Our new Peer Support work hasn’t been going very long but it’s starting to gather momentum and the more we can spread the word, the more we’ll be able to help people affected by diabetes with anything they might need.

Louise and I aren’t experts with years of medical training, but we do have a wealth of experience in living with diabetes and know that sometimes, having someone who’s able to listen will do you the world of good.

If you want to find out more about what we’re hoping to achieve, please visit our Peer Support Blog which also details how to get in touch with us by e-mail.

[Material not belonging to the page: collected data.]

Lemma dynamic_entry p2l l2p cnt e row x : zlen p2l = num_physical → maps_ok (λ _, true) num_logical p2l l2p cnt → l2p !! e = Some row →
  ∃ p, (i ← int_mod x (count_valid row); tensor_get (pad_row num_physical row) i) = Ok p ∧ holds_logical p2l (Z.of_nat e) p.
Proof.
  intros Hz Hm He. destruct (mo_lengths _ _ _ _ _ Hm) as [H1 H2]. destruct (lookup_lt_is_Some_2 cnt e) as [c Hc]; [apply lookup_lt_Some in He; unfold zlen in *; lia|].
  destruct (row_prefix p2l l2p cnt e row c Hm He Hc) as (Hc1 & Hlen & E & Hp).
  assert (Hcv : count_valid row = c) by (unfold count_valid; fold (candidates_of row); rewrite E; unfold zlen; rewrite length_take; lia).
  assert (Hcp : c ≤ num_physical).
  { assert (Hle : (length (take (Z.to_nat c) row) ≤ length (seqZ 0 (zlen p2l)))%nat).
    { rewrite Hp. unfold holders. apply List.filter_length_le. }
    rewrite length_take, length_seqZ in Hle. unfold zlen in *. lia. }
  rewrite Hcv. unfold int_mod. rewrite bool_decide_false by lia. cbn [mbind res_bind]. pose proof (Z.mod_pos_bound x c ltac:(lia)) as Hx. set (i := x mod c) in *. clearbody i.
  destruct (lookup_lt_is_Some_2 row (Z.to_nat i) ltac:(lia)) as [p Hpi]. exists p. split.
  - rewrite <- (Z2Nat.id i) by lia. apply tensor_get_lookup. unfold pad_row. apply lookup_app_l_Some, lookup_take_Some. split; [done|lia].
  - assert (Hin : p ∈ take (Z.to_nat c) row) by (apply list_elem_of_lookup; exists (Z.to_nat i); apply lookup_take_Some; split; [done|lia]).
    rewrite Hp in Hin. apply elem_of_holders in Hin as (? & _ & ?). done.
Qed.

(** The algorithm is one the server was started with. *)
Definition dispatches (flag : bool) (algorithm : DispatchAlgorithm) : Prop := match algorithm with static => flag = true | _ => True end.
(* ===== verification/ExpertPlan.v ===== *)
(** * Moving experts: the plan of a rank

    What [_handle_recv], [_create_isend_ops] and [_filter_p2p_ops] leave behind on one rank: every slot that
    changes is filled from a buffer, every buffer is filled from the rank itself or by a receive from the chosen
    rank, and the rank sends each of its experts to the ranks that choose it. *)

From S2P Require Import Prelude RadixKey ExpertBalance ExpertProps ExpertUpdate ExpertChunk.

Lemma find_first_nat (p : Z → bool) n : ∀ a x, List.find p (seqZ a (Z.of_nat n)) = Some x →
  a ≤ x < a + Z.of_nat n ∧ p x = true ∧ ∀ y, a ≤ y < x → p y = false.
Proof.
  induction n as [|n IH]; intros a x; [by rewrite seqZ_nil by lia|]. rewrite seqZ_cons by lia. cbn [List.find]. destruct (p a) eqn:Ea.
  - intros [=<-]. split_and!; [lia..|done|lia].
  - replace (Z.pred (Z.of_nat (S n))) with (Z.of_nat n) by lia. intros (? & ? & Hy)%IH. split_and!; [lia..|done|]. intros y ?. destruct (decide (y = a)) as [->|]; [done|]. apply Hy. lia.
Qed.

Lemma find_first (p : Z → bool) a n x : List.find p (seqZ a n) = Some x →
  a ≤ x < a + n ∧ p x = true ∧ ∀ y, a ≤ y < x → p y = false.
Proof.
  destruct (decide (0 ≤ n)) as [Hn|Hn]; [|by rewrite seqZ_nil by lia]. intros Hf.
  rewrite <- (Z2Nat.id n) in Hf by done. apply find_first_nat in Hf. by rewrite Z2Nat.id in Hf.
Qed.

Lemma find_None_seqZ (p : Z → bool) a n x : List.find p (seqZ a n) = None → a ≤ x < a + n → p x = false.
Proof. intros Hf Hx. apply (List.find_none _ _ Hf), list_elem_of_In, elem_of_seqZ. lia. Qed.

(** ** Tensors *)

Section tensors.
Context {V : Type} (W : Z → nat → V) (T : nat) (L : Z).

Definition shape (w : list (list V)) : Prop := length w = T ∧ Forall (λ t, length t = Z.to_nat L) w.

(** Slot [k] holds expert [e]. *)
Definition slot_is (w : list (list V)) (k : nat) (e : Z) : Prop := ∀ i, (i < T)%nat → w !! i ≫= (.!! k) = Some (W e i).
(* ===== verification/ExpertMove.v ===== *)
(** * Moving experts: the exchange

    The plans of all ranks together: the sends of one rank to another are the receives of the other from it, in
    the same order, so that the exchange ends and every received value lands in the buffer of its expert; after
    the copies every slot holds the expert of the new map. *)

From S2P Require Import Prelude RadixKey ExpertBalance ExpertProps ExpertPlace ExpertUpdate ExpertChunk ExpertPlan.

(** The receives of a list of operations: tensor, slot and peer. *)
Definition recvs (ops : list P2POp) : list (nat * nat * Z) :=
  omap (λ op, match op with irecv i slot p => Some (i, slot, p) | isend _ _ _ => None end) ops.
Definition recvs_from (s : Z) (ops : list P2POp) : list (nat * nat * Z) := List.filter (λ r, bool_decide (r.2 = s)) (recvs ops).

Lemma recvs_from_app s a b : recvs_from s (a ++ b) = recvs_from s a ++ recvs_from s b.
Proof. unfold recvs_from, recvs. by rewrite omap_app, List.filter_app. Qed.

Section messages.
Context {V : Type} (W : Z → nat → V) (T : nat) (HT : (0 < T)%nat) (L : Z) (r : Z) (old_map : list Z) (act : Z → bool).

(** The expert in a slot of rank [r]. *)
Definition expert_at (m : list Z) (slot : nat) : Z := default 0 (m !! Z.to_nat (r * L + Z.of_nat slot)).

Definition msg_of (op : P2POp) : Msg V :=
  match op with isend i slot p => Send (W (expert_at old_map slot) i) p | irecv _ _ p => Recv p end.

Lemma recv_peers_msg ops : recv_peers (map msg_of ops) = map (λ t : nat * nat * Z, t.2) (recvs ops).
Proof. unfold recv_peers, recvs. induction ops as [|[i k p|i k p] ops IH]; cbn; [done|done|]. by rewrite IH. Qed.

Lemma sent_app (q : Z) (a b : list (Msg V)) : sent q (a ++ b) = sent q a ++ sent q b.
Proof. apply omap_app. Qed.

(** The values of an expert. *)
Definition values (e : Z) : list V := map (W e) (seq 0 T).

Notation send_info := (send_info T L r act).
Notation recv_info := (recv_info T L r act).
Notation recv_ops := (recv_ops T L r).
Notation send_ops := (send_ops T L r).
Lemma finish_rank plans msgs got : length plans = R → (∀ r rp, plans !! r = Some rp → plan_at r rp) →
  length msgs = R → (∀ r ms, msgs !! r = Some ms → messages_at plans r ms) → length got = R →
  (∀ d md, msgs !! d = Some md → ∃ g, got !! d = Some g ∧ length g = length (recv_peers md)
     ∧ ∀ s ms, msgs !! s = Some ms → arrivals (Z.of_nat s) (recv_peers md) g = sent (Z.of_nat d) ms) →
  ∀ r w t rp g, states !! r = Some (w, t) → plans !! r = Some rp → got !! r = Some g →
  ∃ after, finish_of L (r, (w, rp, g)) = Ok after ∧ updated r (w, t) after (rp_missing rp).
Proof.
  intros Hpl Hplans Hml Hmsgs Hgl Hgot r w t rp g Hst Hrp Hg. assert (Hr : (r < R)%nat) by (apply lookup_lt_Some in Hst; lia).
  destruct (lookup_lt_is_Some_2 msgs r ltac:(lia)) as [md Hmd]. destruct (Hgot r md Hmd) as (g' & Hg' & Hgl' & Harr). rewrite Hg in Hg'. inversion Hg'; subst g'.
  pose proof (Hmsgs r md Hmd rp Hrp) as ->. pose proof (Hplans r rp Hrp w t Hst) as Hcase. unfold updated. destruct (act (Z.of_nat r)) eqn:Ar.
  - destruct Hcase as (rl & sl & Hwork). rewrite recv_peers_msg, length_map in Hgl'.
    destruct (rank_finish_ok (Z.of_nat r) w rp rl sl g) as (w' & t' & E & H1 & H2 & H3); [lia|done|done| |].
    { apply (received_good (Z.of_nat r) w rp rl sl g); [lia|done|done|done|]. intros s Hs As.
      destruct (lookup_lt_is_Some_2 msgs (Z.to_nat s) ltac:(lia)) as [ms Hms].
      destruct (message_cases plans Hpl Hplans msgs Hml Hmsgs _ ms Hms) as (rps & ws & ts & _ & _ & _ & -> & Ws). rewrite Z2Nat.id in * by lia. rewrite As in Ws.
      destruct Ws as (rls & sls & Ws). exists ws, rps, rls, sls. split; [done|]. specialize (Harr _ _ Hms). rewrite Z2Nat.id in Harr by lia. exact Harr. }
    rewrite Nat2Z.id in E. exists (w', t'). split; [exact E|]. split_and!; [done|done|done|]. intros e. by apply (missing_ok _ w rp rl sl).
  - subst rp. cbn in Hgl'. destruct g; [|done]. exists (w, t). split; [done|]. done.
Qed.

Lemma update_layer_run : ∃ states' missing,
  update_layer_cluster old_map new_map L G alive elastic states = Ok (states', missing)
  ∧ length states' = R ∧ length missing = R
  ∧ ∀ r before after ms, states !! r = Some before → states' !! r = Some after → missing !! r = Some ms → updated r before after ms.
Proof.
  unfold update_layer_cluster. destruct plans_ok as (plans & -> & Hpl & Hplans). cbn [mbind res_bind].
  destruct (messages_ok plans Hpl Hplans) as (msgs & -> & Hml & Hmsgs). cbn [mbind res_bind].
  destruct (exchange_ok msgs) as (got & -> & Hgl & Hgot).
  { intros s d ms md. by apply (traffic_balanced plans). }
  { intros d md p. by apply (peers_in_range plans). }
  cbn [mbind res_bind]. rewrite Hml in Hgl. set (cells := imap pair (zip (zip (map fst states) plans) got)).
  destruct (res_map_each (finish_of L) (λ r after, ∀ before rp, states !! r = Some before → plans !! r = Some rp → updated r before after (rp_missing rp)) cells 0)
    as (states' & -> & Hl & Hs).
  - intros r [r' [[w rp] g]] Hr. unfold cells in Hr. rewrite list_lookup_imap in Hr. destruct (zip (zip (map fst states) plans) got !! r) as [c|] eqn:Ec; [|done].
    cbn in Hr. inversion Hr; subst r' c. apply lookup_zip_with_Some in Ec as (? & ? & [=<- <-] & Ec & Hg). apply lookup_zip_with_Some in Ec as (? & ? & [=<- <-] & Hw & Hrp).
    rewrite list_lookup_fmap in Hw. destruct (states !! r) as [[w0 t]|] eqn:Es; [|done]. cbn in Hw. inversion Hw; subst w0.
    destruct (finish_rank plans msgs got Hpl Hplans Hml Hmsgs Hgl Hgot r w t rp g Es Hrp Hg) as (after & E & Hu). exists after. split; [exact E|].
    change (0 + r)%nat with r. intros before rp' Hb Hrp'. congruence.
  - cbn [mbind res_bind]. exists states', (map rp_missing plans). split; [done|]. split; [|split; [by rewrite length_map|]].
    + rewrite Hl. unfold cells. rewrite length_imap, !length_zip_with, length_map. lia.
    + intros r before after ms Hb Ha Hm. rewrite list_lookup_fmap in Hm. destruct (plans !! r) as [rp|] eqn:Erp; [|done]. cbn in Hm. inversion Hm; subst ms.
      by apply (Hs r after Ha before rp).
Qed.

End cluster.

(** C7: The update of a layer on all ranks, some of which may have failed: if every running rank holds the experts
    of the old map, the update ends without an error, the ranks that do not run are left alone, and every running
    rank holds the experts of the new map in its slots, except those it reports as missing, which are experts it
    did not have and would have received from a rank that does not run. *)
Theorem update_layer_moves {V} `{Transport V} (W : Z → nat → V) (T : nat) (L G : Z) (R : nat) (old_map new_map : list Z) alive elastic states :
  0 < L → 0 < G → (0 < T)%nat → zlen old_map = Z.of_nat R * L → length new_map = length old_map → (∀ e, e ∈ new_map → e ∈ old_map) →
  length alive = R → length states = R → elastic_view R (runs alive) elastic →
  (∀ r w t, states !! r = Some (w, t) → alive !! r = Some true → holding W T L (Z.of_nat r) old_map w ∧ shape T L t) →
  ∃ states' missing, update_layer_cluster old_map new_map L G alive elastic states = Ok (states', missing) ∧ length states' = R ∧ length missing = R
    ∧ ∀ r before after ms, states !! r = Some before → states' !! r = Some after → missing !! r = Some ms →
        updated W T L G old_map new_map alive r before after ms.
Proof. intros. by apply update_layer_run. Qed.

You can also connect with us in the following ways:

Andy (Sheffield area)

Peer Support Sheffield’s Facebook Page

Louise (South East)

Peer Support South East’s Facebook Page

If you’ve got something that’s been troubling you then please consider using Peer Support as a means of unburdening yourself. We use the hashtag #talktosomeone on Twitter so if you need help, support or advice then do Talk To Someone.

Important: All Peer Support volunteers have been through training and checks to ensure you’re always discussing any issues in a safe environment. Your details will be kept confidential at all times.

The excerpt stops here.